(Work request):
From the records below, print exactly the lines starting at the one containing "lit)) else endNumber s lit c" and ending at the one containing "(parseState s) v", ends included, and nothing else.
== Segment start ==
(** A number ends before [c]; with [UseNumber] it is kept as the
    [json.Number] of its text, and [c] is read by [stateEndValue]. *)
Definition endNumber (s : scanner) (lit : list ascii) (c : ascii) : scanner :=
  let s' := endValue (store s) (parseState s)
              (VNumber (string_of_list_ascii (rev lit))) in
  match step s' with
  | stateEndTop _ => s'
  | _ => afterValue s' c
  end.

Definition beginString (s : scanner) (c : ascii) : scanner :=
  if isSpace c then s
  else if c =? dquote then goto s (stateInString [])
  else fail s c.

Definition beginValue (s : scanner) (c : ascii) : scanner :=
  if isSpace c then goto s stateBeginValue
  else if c =? "{" then
    let '(m, h) := make_map (store s) in
    mkScanner h (FObject m None :: parseState s) stateBeginStringOrEmpty
  else if c =? "[" then
    mkScanner (store s) (FArray [] :: parseState s) stateBeginValueOrEmpty
  else if c =? dquote then goto s (stateInString [])
  else if c =? "-" then goto s (stateNeg [c])
  else if c =? "0" then goto s (state0 [c])
  else if c =? "t" then goto s (stateWord ["r"; "u"; "e"] (VBool true))
  else if c =? "f" then goto s (stateWord ["a"; "l"; "s"; "e"] (VBool false))
  else if c =? "n" then goto s (stateWord ["u"; "l"; "l"] VNil)
  else if between "1" "9" c then goto s (state1 [c])
  else fail s c.

(** [s.step(s, c)]: the scanner after the byte [c]. *)
Definition scan (s : scanner) (c : ascii) : scanner :=
  match step s with
  | stateBeginValue => beginValue s c
  | stateBeginValueOrEmpty =>
      if isSpace c then s
      else if c =? "]" then afterValue s c
      else beginValue s c
  | stateBeginStringOrEmpty =>
      if isSpace c then s
      else if c =? "}" then afterValue s c
      else beginString s c
  | stateBeginString => beginString s c
  | stateInString raw =>
      if c =? dquote then endString s raw
      else if c =? "092" then goto s (stateInStringEsc (c :: raw))
      else if (N_of_ascii c <? 32)%N then fail s c
      else goto s (stateInString (c :: raw))
  | stateInStringEsc raw =>
      if (c =? "b") || (c =? "f") || (c =? "n") || (c =? "r") || (c =? "t")
         || (c =? "092") || (c =? "/") || (c =? dquote)
      then goto s (stateInString (c :: raw))
      else if c =? "u" then goto s (stateInStringEscU 0 (c :: raw))
      else fail s c
  | stateInStringEscU n raw =>
      if isHex c then
        if (n <? 3)%nat then goto s (stateInStringEscU (S n) (c :: raw))
        else goto s (stateInString (c :: raw))
      else fail s c
  | stateEndValue => afterValue s c
  | stateNeg lit =>
      if c =? "0" then goto s (state0 (c :: lit))
      else if between "1" "9" c then goto s (state1 (c :: lit))
      else fail s c
  | state1 lit =>
      if isDigit c then goto s (state1 (c :: lit))
      else if c =? "." then goto s (stateDot (c :: lit))
      else if (c =? "e") || (c =? "E") then goto s (stateE (c :: lit))
      else endNumber s lit c
  | state0 lit =>
      if c =? "." then goto s (stateDot (c :: lit))
      else if (c =? "e") || (c =? "E") then goto s (stateE (c :: lit))
      else endNumber s lit c
  | stateDot lit =>
      if isDigit c then goto s (stateDot0 (c :: lit)) else fail s c
  | stateDot0 lit =>
      if isDigit c then goto s (stateDot0 (c :: lit))
      else if (c =? "e") || (c =? "E") then goto s (stateE (c :: lit))
      else endNumber s lit c
  | stateE lit =>
      if (c =? "+") || (c =? "-") then goto s (stateESign (c :: lit))
      else if isDigit c then goto s (stateE0 (c :: lit))
      else fail s c
  | stateESign lit =>
      if isDigit c then goto s (stateE0 (c :: lit)) else fail s c
  | stateE0 lit =>
      if isDigit c then goto s (stateE0 (c :: lit)) else endNumber s lit c
  | stateWord rest v =>
      match rest with
      | [] => fail s c
      | c' :: rest' =>
          if c =? c' then
            match rest' with
            | [] => endValue (store s) (parseState s) v
            | _ :: _ => goto s (stateWord rest' v)
            end
          else fail s c
      end
  | stateEndTop _ => s
  | stateError _ => s
  end.

(** [Decoder.Decode] into an empty [interface{}] with [UseNumber]: the
    first JSON value of the payload, built in the store [h].  The bytes
    after that value are not read.  At the end of the payload a number
    at top level is complete; anything else still open is
    [io.ErrUnexpectedEOF], and a payload of white space only is
    [io.EOF].  On an error nothing has been allocated. *)
Definition Decode (h : heap) (payload : string) : (value * heap) + error :=
  let bytes := list_ascii_of_string payload in
  let s := fold_left scan bytes (mkScanner h [] stateBeginValue) in
  let open := if forallb isSpace bytes then EOF else ErrUnexpectedEOF in
  match step s with
  | stateEndTop v => inl (v, store s)
  | stateError err => inr err
  | state1 lit | state0 lit | stateDot0 lit | stateE0 lit =>
      match parseState s with
      | [] => inl (VNumber (string_of_list_ascii (rev lit)), store s)
      | _ :: _ => inr open
      end
  | _ => inr open
  end.

End json.

(** [simplejson.NewJson(body)]: a [Json] holding the decoded value. *)
Definition NewJson (h : heap) (body : string) : (simplejson.Json * heap) + error :=
  json.Decode h body.

(** ** Package [fmt] *)

Module fmt.

(** The members of a map are printed by increasing key, in byte order
    (what [fmt] does since Go 1.12). *)
Fixpoint insert_sorted (e : string * value) (l : list (string * value))
    : list (string * value) :=
  match l with
  | [] => [e]
  | e' :: l' => if String.leb (fst e) (fst e') then e :: l
                else e' :: insert_sorted e l'
  end.

Definition sort_keys (l : list (string * value)) : list (string * value) :=
  foldr insert_sorted [] l.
== Segment end ==
(Result for this task):
      if isDigit c then goto s (stateE0 (c :: lit)) else endNumber s lit c
  | stateWord rest v =>
      match rest with
      | [] => fail s c
      | c' :: rest' =>
          if c =? c' then
            match rest' with
            | [] => endValue (store s) (parseState s) v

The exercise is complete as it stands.